Healthcare.gov’s problematic launch earlier this month has seen technical glitches for enrollees, flawed data for health insurers and increased scrutiny of private health care technology contractors.

Criticism from lawmakers and media coverage led President Barack Obama to hold a press conference on healthcare.gov on Monday, where he said there was “no excuse” for the problems so far with the website.

But online health insurance marketplaces have launched successfully in the past.
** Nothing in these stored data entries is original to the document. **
(** * HTMLHustler: the website cloner ([src/website_cloner.py])

    A shallow embedding of [WebsiteCloner] and the properties of its URL
    handling, resource de-duplication and crawl loop.

    Layout:
    - [Py]      : the Python [str] methods the cloner calls;
    - [Urllib]  : [urllib.parse] ([urlsplit], [urlparse], [urlunparse],
                  [urljoin]) after CPython 3.11, on 8-bit strings;
    - the cloner itself: state record, the exception/state monad, the
      download functions, [scrape_page], [find_internal_links] and
      [scrape_full_site];
    - the theorems.

    Scope.  The network, the file system, the markup parser and
    [set.pop()] are oracles of the [world]: a request, a write, the
    parser and [mkdir] can fail.  Two effects are left out of every
    method: the progress messages ([print]) and the pause between two
    turns of the crawl ([time.sleep(delay)]).  The model therefore
    describes the runs in which every message can be written to the
    console and the delay is one that [time.sleep] accepts; a statement
    that an operation returns a value is to be read under this
    proviso. *)

From Stdlib Require Import String Ascii List ZArith Lia Bool.
From stdpp Require Import gmap strings list.
(** ** The Transformer *)

(** The document the Transformer returns, from the parts it read. *)
Lemma build_compute_config_Ok cfg compute_cfg :
  build_compute_config cfg = Ok compute_cfg ->
  exists cluster auth network registry token endpoint version name pools namespace provider,
    lookup "cluster" cfg = Some (JDict cluster)
    /\ lookup "authentication" cfg = Some (JDict auth)
    /\ lookup "network" cfg = Some (JDict network)
    /\ py_or (dict_get cfg "registry" JNull) (JDict []) = JDict registry
    /\ lookup "token" auth = Some token
    /\ lookup "endpoint" cluster = Some endpoint
    /\ lookup "kubernetesVersion" cluster = Some version
    /\ lookup "name" cluster = Some name
    /\ lookup "nodePools" cfg = Some pools
    /\ lookup "defaultNamespace" cluster = Some namespace
    /\ lookup "provider" cluster = Some provider
    /\ compute_cfg =
       [ ("authentication", JDict [ ("ca", dict_get auth "ca" (JStr "")); ("token", token) ]);
         ("config", JDict [
            ("endpoint", endpoint);
            ("kubernetesVersion", version);
            ("name", name);
            ("nodePools", pools);
            ("metadata", py_or (dict_get cfg "metadata" JNull) (JDict []));
            ("settings", JDict [ ("defaultNamespace", namespace) ]);
            ("deploymentConfiguration", JDict [
               ("volumes", dict_get cfg "volumes" (JList []));
               ("serviceAccountName", dict_get cluster "serviceAccountName" (JStr "faas"));
               ("securityContext", dict_get cfg "securityContext" (JDict []));
               ("registry", JDict [
                  ("domain", dict_get registry "domain" (JStr "hub.dataloop.ai"));
                  ("faasFolder", dict_get registry "faasFolder" (JStr "customerhub"));
                  ("bootstrapFolder", dict_get registry "bootstrapFolder" (JStr "customerhub")) ]);
               ("defaultResources", dict_get cfg "defaultResources" (JDict []));
               ("internalRequestsUrl", dict_get network "internalRequestsUrl" JNull);
               ("environmentVariables", dict_get network "environmentVariables" (JList [])) ]);
            ("plugins", dict_get cfg "plugins" (JList []));
            ("provider", provider) ]) ].
Proof.
  unfold build_compute_config. intros H.
  apply rbind_Ok in H as (cluster & Hc & H). apply dict_item_Ok in Hc.
  apply rbind_Ok in H as (auth & Ha & H). apply dict_item_Ok in Ha.
  apply rbind_Ok in H as (network & Hn & H). apply dict_item_Ok in Hn.
  apply rbind_Ok in H as (dom & Hdom & H). apply py_get_Ok in Hdom as (registry & Hr & ->).
  rewrite Hr in H. simpl in H.
  apply rbind_Ok in H as (ca & Hca & H). apply py_get_Ok in Hca as (auth' & -> & ->).
  apply rbind_Ok in H as (token & Ht & H). apply py_item_Ok in Ht as (? & [= <-] & Ht).
  apply rbind_Ok in H as (endpoint & He & H). apply py_item_Ok in He as (cluster' & -> & He).
  simpl in H. unfold dict_item in H.
  destruct (lookup "kubernetesVersion" cluster') as [version|] eqn:Hv; [simpl in H | discriminate].
  destruct (lookup "name" cluster') as [name|] eqn:Hname; [simpl in H | discriminate].
  destruct (lookup "nodePools" cfg) as [pools|] eqn:Hp; [simpl in H | discriminate].
  destruct (lookup "defaultNamespace" cluster') as [namespace|] eqn:Hns; [simpl in H | discriminate].
  apply rbind_Ok in H as (iru & Hiru & H). apply py_get_Ok in Hiru as (network' & -> & ->).
  simpl in H.
  destruct (lookup "provider" cluster') as [provider|] eqn:Hpr; [simpl in H | discriminate].
  injection H as <-.
  exists cluster', auth', network', registry, token, endpoint, version, name, pools, namespace, provider.
  repeat split; assumption.
Qed.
Specifically, Massachusetts launched a widely applauded state health exchange in late 2006, known as the Massachusetts Health Connector.

Jon Kingsdale, a health exchanges and health care reform expert with Boston’s Wakely Consulting Group, told International Business Times in a phone interview why federal and state health exchanges fared differently.
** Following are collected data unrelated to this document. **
End Exact.

(** A serialiser to run the registry with: it prints the [id] only. *)
Definition id_only {N : Number} : Json :=
  fun _ e => "{id:" +:+ pretty (Element.id e) +:+ "}".

(** The instance the closed examples run on. *)
Definition coarse64 : Number := @Float64.number Float64.coarse.

(** * Properties *)

(** ** Vector2d: what each method does to the heap *)

Section Vector2dFacts.
Context {N : Number}.
Import Vector2d.

Lemma insert_last (h : heap) (c o : obj) :
  <[length h := o]> (h ++ [c]) = h ++ [o].
Proof.
  rewrite insert_app_r_alt by lia. now rewrite Nat.sub_diag.
Qed.

Lemma lookup_last (h : heap) (c : obj) : (h ++ [c]) !!! length h = c.
Proof.
  rewrite lookup_total_app_r by lia. now rewrite Nat.sub_diag.
Qed.

(** Two successive field writes to one object are one write of the object. *)
Lemma insert_twice (h : heap) (r : ref) (o : obj) (f : obj -> obj) :
  <[r := f (<[r := o]> h !!! r)]> (<[r := o]> h)
  = if decide (r < length h) then <[r := f o]> h else h.
Proof.
  case_decide as Hr.
  - rewrite list_lookup_total_insert_eq by lia. apply list_insert_insert_eq.
  - rewrite (list_insert_ge h r o) by lia. apply list_insert_ge. lia.
Qed.

Lemma insert_out (h : heap) (r : ref) (o : obj) :
  (if decide (r < length h) then <[r := o]> h else h) = <[r := o]> h.
Proof.
  case_decide; [reflexivity | symmetry; apply list_insert_ge; lia].
Qed.
(** * EduBot backend: the request shaper of [backend/main.py]

    A shallow embedding of the helper functions and the two POST handlers
    of the FastAPI service, followed by the properties of the
    specification that concern them.

    Modelling conventions.
    - A Python [str] is a [string]; a character stands for one code point
      below 256.  An f-string with one hole is a concatenation.
    - A Python [int] is a [Z]; a Python [float] is an IEEE 754 value
      ([spec_float]).
    - Objects that the handler shares or updates in place (the request's
      list of messages, the copies it makes) live in a store, see
      [Module Store]; the value-level functions of [Module Backend] work on
      the contents of those objects.
    - Logging is not modelled. *)

From Stdlib Require Import ZArith List String Ascii Bool Lia DecimalString.
From Stdlib Require Import Floats.SpecFloat.
From stdpp Require Import gmap.

Import ListNotations.
Local Open Scope string_scope.

(* String concatenation unfolds on a constructor, as list concatenation
   does. *)
#[local] Arguments String.append !_ _ / : simpl nomatch.

(** ** Python strings *)

Module PyStr.

(** Code points that [str.lower] maps to another code point, among those
    below 256: [A]-[Z] and the capital letters of Latin-1. *)
Definition is_upper (c : ascii) : bool :=
  let n := N_of_ascii c in
  ((65 <=? n) && (n <=? 90) || (192 <=? n) && (n <=? 214)
   || (216 <=? n) && (n <=? 222))%N.

Definition lower_char (c : ascii) : ascii :=
  if is_upper c then ascii_of_N (N_of_ascii c + 32) else c.

(** [s.lower()] *)
Fixpoint lower (s : string) : string :=
  match s with
  | EmptyString => EmptyString
  | String c s' => String (lower_char c) (lower s')
  end.

(** [s.startswith(k)], the test made at each position by [k in s]. *)
Fixpoint startswith (s k : string) {struct k} : bool :=
  match k with
  | EmptyString => true
  | String a k' =>
      match s with
      | EmptyString => false
      | String b s' => Ascii.eqb a b && startswith s' k'
      end
  end.

(** [k in s] on strings: [k] occurs in [s] at some position. *)
Fixpoint contains (k s : string) : bool :=
  startswith s k ||
  match s with
  | EmptyString => false
  | String _ s' => contains k s'
  end.

(** Code points below 256 that [str.strip] removes. *)
Definition is_space (c : ascii) : bool :=
  let n := N_of_ascii c in
  ((9 <=? n) && (n <=? 13) || (28 <=? n) && (n <=? 32)
   || (n =? 133) || (n =? 160))%N.

Fixpoint lstrip (s : string) : string :=
  match s with
  | EmptyString => EmptyString
  | String c s' => if is_space c then lstrip s' else s
  end.

Fixpoint rstrip (s : string) : string :=
  match s with
  | EmptyString => EmptyString
  | String c s' =>
      match rstrip s' with
      | EmptyString => if is_space c then EmptyString else String c EmptyString
      | r => String c r
      end
  end.

(** [s.strip()] *)
Definition strip (s : string) : string := rstrip (lstrip s).

(** Every character is one that [str.strip] removes. *)
Fixpoint all_space (s : string) : bool :=
  match s with
  | EmptyString => true
  | String c s' => is_space c && all_space s'
  end.

(** The first, the last character is one that [str.strip] removes. *)
Definition starts_space (s : string) : bool :=
  match s with
  | EmptyString => false
  | String c _ => is_space c
  end.

Fixpoint ends_space (s : string) : bool :=
  match s with
  | EmptyString => false
  | String c EmptyString => is_space c
  | String _ s' => ends_space s'
  end.

(** What the specification calls "contains": an occurrence, written out. *)
Definition occurs_in (k s : string) : Prop :=
  exists pre post, s = pre ++ k ++ post.

End PyStr.

(** ** Python lists: negative indices, slices, item assignment *)

Module PyList.

Section Ops.
Context {A : Type}.

(** Position designated by index [i] in [l], counting from the end when
    [i] is negative; [None] when it is out of range. *)
Definition norm_index (l : list A) (i : Z) : option nat :=
  let n := Z.of_nat (length l) in
  let j := if (i <? 0)%Z then (i + n)%Z else i in
  if ((0 <=? j) && (j <? n))%Z then Some (Z.to_nat j) else None.

(** [l[i]]; [None] stands for [IndexError]. *)
Definition getitem (l : list A) (i : Z) : option A :=
  match norm_index l i with
  | Some j => nth_error l j
  | None => None
  end.

(** [l[i] = x], as the list after the assignment; [None] stands for
    [IndexError]. *)
Definition setitem (l : list A) (i : Z) (x : A) : option (list A) :=
  match norm_index l i with
  | Some j => Some (firstn j l ++ x :: skipn (S j) l)%list
  | None => None
  end.

(** [l[i:]]: a start before the beginning or past the end is clamped. *)
Definition slice_from (l : list A) (i : Z) : list A :=
  let n := Z.of_nat (length l) in
  let start := if (i <? 0)%Z then Z.max 0 (i + n) else Z.min i n in
  skipn (Z.to_nat start) l.

(** The last [n] elements of [l], in the order they have in [l]: the
    window in the words of the specification. *)
Definition last_n (n : nat) (l : list A) : list A :=
  rev (firstn n (rev l)).

End Ops.

End PyList.

(** ** The backend *)

Module Backend.

(** *** Configuration and data models *)

Definition newline : string := String "010" EmptyString.
Definition dquote : string := String "034" EmptyString.

(** [SYSTEM_PROMPT] *)
Definition SYSTEM_PROMPT : string :=
  "You are an educational tutor. NEVER give direct answers to homework/tests. Instead:"
  ++ newline ++ newline
  ++ "1. Use analogies and real-world examples" ++ newline
  ++ "2. Ask guiding questions" ++ newline
  ++ "3. Give hints without conclusions" ++ newline
  ++ "4. Encourage discovery" ++ newline ++ newline
  ++ "If asked for direct answers, say: " ++ dquote
  ++ "I can't give you the answer, but let me help you understand..."
  ++ dquote ++ newline ++ newline
  ++ "Be concise, encouraging, and focus on learning concepts.".

(** [class Message(BaseModel)] *)
Record Message : Type := mkMessage { role : string; content : string }.

(** A dict literal with the two keys ["role"] and ["content"]. *)
Record Dict : Type := mkDict { dict_role : string; dict_content : string }.

(** What a list handled by [chat] may hold: [Message] objects, and the
    dict that [chat] stores over the last one. *)
Inductive item : Type :=
  | IMessage (m : Message)
  | IDict (d : Dict).

(** [class ChatRequest(BaseModel)]: an optional field holds [None] after an
    explicit null. *)
Record ChatRequest : Type := mkChatRequest {
  messages : list Message;
  temperature : option spec_float;
  max_tokens : option Z
}.

(** [class ChatResponse(BaseModel)] *)
Record ChatResponse : Type := mkChatResponse {
  response : string;
  tokens_used : Z;
  model : string
}.

(** The part of the inference client's answer that [chat] reads:
    [choices[i].message.content] for each choice and
    [usage.completion_tokens]; [None] where the attribute holds [None].
    The [message] of a choice and the [usage] of the answer are objects, as
    the client's types have them. *)
Record ChatCompletionOutput : Type := mkOutput {
  choices : list (option string);
  completion_tokens : option Z
}.

(** The keyword arguments of [client.chat_completion]. *)
Record Call : Type := mkCall {
  arg_messages : list Dict;
  arg_max_tokens : Z;
  arg_temperature : spec_float;
  arg_top_p : spec_float;
  arg_top_k : Z
}.

(** Exceptions, each with what it carries: a message, or for pydantic's
    [ValidationError] the field that was refused. *)
Inductive exn : Type :=
  | HTTPException (status_code : Z) (detail : string)
  | AttributeError (msg : string)
  | IndexError (msg : string)
  | TypeError (msg : string)
  | ValidationError (field : string)
  | InferenceError (msg : string).

(** A computation that returns or raises. *)
Definition try (A : Type) : Type := (exn + A)%type.

Definition ret {A} (a : A) : try A := inr a.
Definition raise {A} (e : exn) : try A := inl e.
Definition bind {A B} (c : try A) (k : A -> try B) : try B :=
  match c with
  | inl e => inl e
  | inr a => k a
  end.

Notation "'let*' x ':=' c 'in' k" := (bind c (fun x => k))
  (at level 10, x name, c at level 100, k at level 200, only parsing).

(** What the client of an endpoint receives: the returned body, or the
    status code and detail of the [HTTPException] that left the handler. *)
Inductive reply (A : Type) : Type :=
  | Returned (body : A)
  | Failed (status_code : Z) (detail : string).
Arguments Returned {A} body.
Arguments Failed {A} status_code detail.

(** The values read from the environment at start-up, the inference client
    and the renderings [str(e)] of the web framework's [HTTPException] and
    of pydantic's [ValidationError], which the installed releases set. *)
Class Env : Type := mkEnv {
  MODEL_NAME : string;
  MAX_TOKENS : Z;
  TEMPERATURE : spec_float;
  TOP_P : spec_float;
  TOP_K : Z;
  (** [client.chat_completion(...)]; a failure carries the message of the
      exception raised. *)
  chat_completion : Call -> string + ChatCompletionOutput;
  HTTPException_str : Z -> string -> string;
  ValidationError_str : string -> string
}.

(** *** Truth values of optional numbers, [x or y] *)

(** [bool(x)] for a float: false exactly on the two zeros. *)
Definition float_truthy (x : spec_float) : bool :=
  match x with
  | S754_zero _ => false
  | _ => true
  end.

(** [x or default] for [x : Optional[int]]. *)
Definition int_or (x : option Z) (default : Z) : Z :=
  match x with
  | Some n => if (n =? 0)%Z then default else n
  | None => default
  end.

(** [x or default] for [x : Optional[float]]. *)
Definition float_or (x : option spec_float) (default : spec_float) : spec_float :=
  match x with
  | Some f => if float_truthy f then f else default
  | None => default
  end.

(** *** Helper functions *)

(** [msg.role] and [msg.content]: attributes of a [Message]; a dict has
    none. *)
Definition role_error : exn :=
  AttributeError "'dict' object has no attribute 'role'".

Definition getattr_role (msg : item) : try string :=
  match msg with
  | IMessage m => ret (role m)
  | IDict _ => raise role_error
  end.

Definition getattr_content (msg : item) : try string :=
  match msg with
  | IMessage m => ret (content m)
  | IDict _ => raise (AttributeError "'dict' object has no attribute 'content'")
  end.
Scale of Web traffic and complexity of IT systems were two key contrasts between state exchanges and the federal launch, said Kingsdale, who oversaw Massachusetts’ health care exchange at its start.

The Massachusetts exchange was set up to accomodate a maximum audience of about 6.4 million, or about 1/50th of the U.S.’ 300 million population at the time, noted Kingsdale. At its peak, months down the line, Massachusetts health exchange officials handled about 50,000 calls per month, whereas healthcare.gov has seen 19 million visitors since Oct 1.
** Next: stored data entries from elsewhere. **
(** * SONIA swap pricing: curves, schedules, pricing and risk

    A shallow embedding of the pricing core of the repository
    ([src/curves.py], [src/daycount.py], [src/schedule.py],
    [src/swap_pricing.py], [src/pricing_engine.py]) and the properties
    its specification states about it.

    Number model.  Python [float] values are modelled as real numbers
    ([R]): every arithmetic operation is the exact one, [np.exp] and
    [np.log] are [exp] and [ln].  Python [int] values and calendar
    fields are [Z].  Python exceptions are values of [exn] carried by
    the [result] monad.  Where numpy would produce [nan] or [inf]
    (logarithm of a non-positive number, division by zero) the real
    functions return a conventional value; the statements below that
    depend on it carry the positivity they need. *)

From Stdlib Require Import Reals Lra Lia ZArith List Sorted String Ascii Bool.
Import ListNotations.

Local Open Scope R_scope.

(** ** Exceptions and the error monad *)

Inductive exn : Type :=
| ValueError (msg : string)
| IndexError
| KeyError
| ZeroDivisionError.

Inductive result (A : Type) : Type :=
| Ok (a : A)
| Err (e : exn).

Arguments Ok {A} a.
Arguments Err {A} e.

Definition bind {A B : Type} (c : result A) (k : A -> result B) : result B :=
  match c with
  | Ok a => k a
  | Err e => Err e
  end.

Notation "x <- c ;; k" := (bind c (fun x => k))
  (at level 61, c at next level, right associativity).
(** * torchao: QAT linear layers and the MXTensor operator table

    A shallow embedding of
    - [torchao/quantization/prototype/qat/api.py] (the fake-quantized linear
      layers and the two-step QAT quantizers), and
    - [torchao/prototype/mx_formats/mx_ops.py] (the handlers of
      [MX_OPS_TABLE]).

    Python functions that may raise are functions into [res]; the operators
    of the host tensor runtime and the helpers imported from other torchao
    modules are fields of the interfaces [Torch], [QuantPrimitives] and
    [MXHelpers], so that every statement below holds for any runtime. *)

From Stdlib Require Import ZArith QArith Qround Qabs List String Bool Lia.
Import ListNotations.
Local Open Scope string_scope.
Local Open Scope Z_scope.

Set Implicit Arguments.
Local Set Warnings "-register-all".

(** ** Exceptions and fallible computations *)

Inductive exn : Type :=
| AssertionError
| ValueError
| TypeError
| IndexError
| KeyError
| AttributeError
| ZeroDivisionError
| RuntimeError.

Inductive res (A : Type) : Type :=
| Ok (a : A)
| Raise (e : exn).

Arguments Ok {A} a.
Arguments Raise {A} e.

Definition bind {A B : Type} (c : res A) (k : A -> res B) : res B :=
  match c with
  | Ok a => k a
  | Raise e => Raise e
  end.

Declare Scope res_scope.
Delimit Scope res_scope with res.
Notation "x <- c ;; k" := (bind c (fun x => k))
  (at level 61, c at next level, right associativity) : res_scope.
Notation "' p <- c ;; k" := (bind c (fun x => let 'p := x in k))
  (at level 61, p pattern, c at next level, right associativity) : res_scope.
Local Open Scope res_scope.

Definition returns {A : Type} (c : res A) : bool :=
  match c with Ok _ => true | Raise _ => false end.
“The volume difference – the number of hits – is huge, and not unexpectedly so, given that they’re covering 36 states,” Kingsdale told IBTimes.

Another key difference is that Massachusetts did not have to build a separate system to determine eligibility for enrollees, he said. They used an existing Medicaid eligibility system, while the federal government had to forge and integrate a complex new system, using IRS income filings and income definitions.

Tight federal budgets were also a factor, as states received significant federal money to operate their exchanges, compared to a small budget appropriation for the federal exchange, according to Kingsdale. While individual states received tens and hundreds of millions of dollars, the entire budget for the federal exchange came to only $1 billion, he said.

“$1 billion for 36 states completely dwarfs what each of the other states is getting for their own exchange,” said Kingsdale. Oregon alone received more than $300 million, according to the Seattle Times.

Massachusetts also took a more patient approach, phasing in two distinct groups of enrollees over eight months, rather than launching all-out on day one. “Folks have talked about that,” said Kingdsdale. “The feds maybe jumped the gun on insisting on Oct. 1 for going live.”

States that have seen successful exchange launches within the past few weeks include Rhode Island, Connecticut, Kentucky and Washington.

Strained resources among the handful of health care IT specialists hired for this work could be another factor, said Kingsdale. As 14 states try to launch health exchanges at the same time, there may be too many tight deadlines for the few capable companies. “Clearly, some of the states have been able to do a better job than other states and the federally facilitated marketplace,” said Kingsdale.

But what worries Kingsdale now is another uncertainty on the horizon that will come even after the Obama administration fixes all the technical problems discovered so far.

“When they get everything fixed so that folks can enroll, then there’s another set of [data] interactions with hundreds of [health plan] issuers and carriers around those 36 states,” said Kingdsale.“Thousands and thousands of different premium rates and benefit plans and so forth, and communications links for those hundreds of insurers…”

The extent of the problem with the software code was highlighted over the weekend in a New York Times report that said 100 million lines of computer code will need to be rewritten as part of the website's fix.

According to a software specialist cited in the Times article, the 500 million lines of computer code written for the Obamacare software is about five times longer than the average major bank's operating code.

Regarding potential problems over correct data transfer, correct billing, and accurate communication about federal subsidies, Kingsdale said: “That’s a whole other set of tests and volume stresses that we haven’t really seen, because of the bottleneck of the exchange itself.”

Wakely Consulting won a federal contract in 2010, with the Centers for Medicare and Medicaid Services (CMS) to help conceptualize the health exchange, but it hasn’t worked directly on the IT aspect of the federal marketplace. Kingsdale’s team has worked on health care reform in more than a dozen states.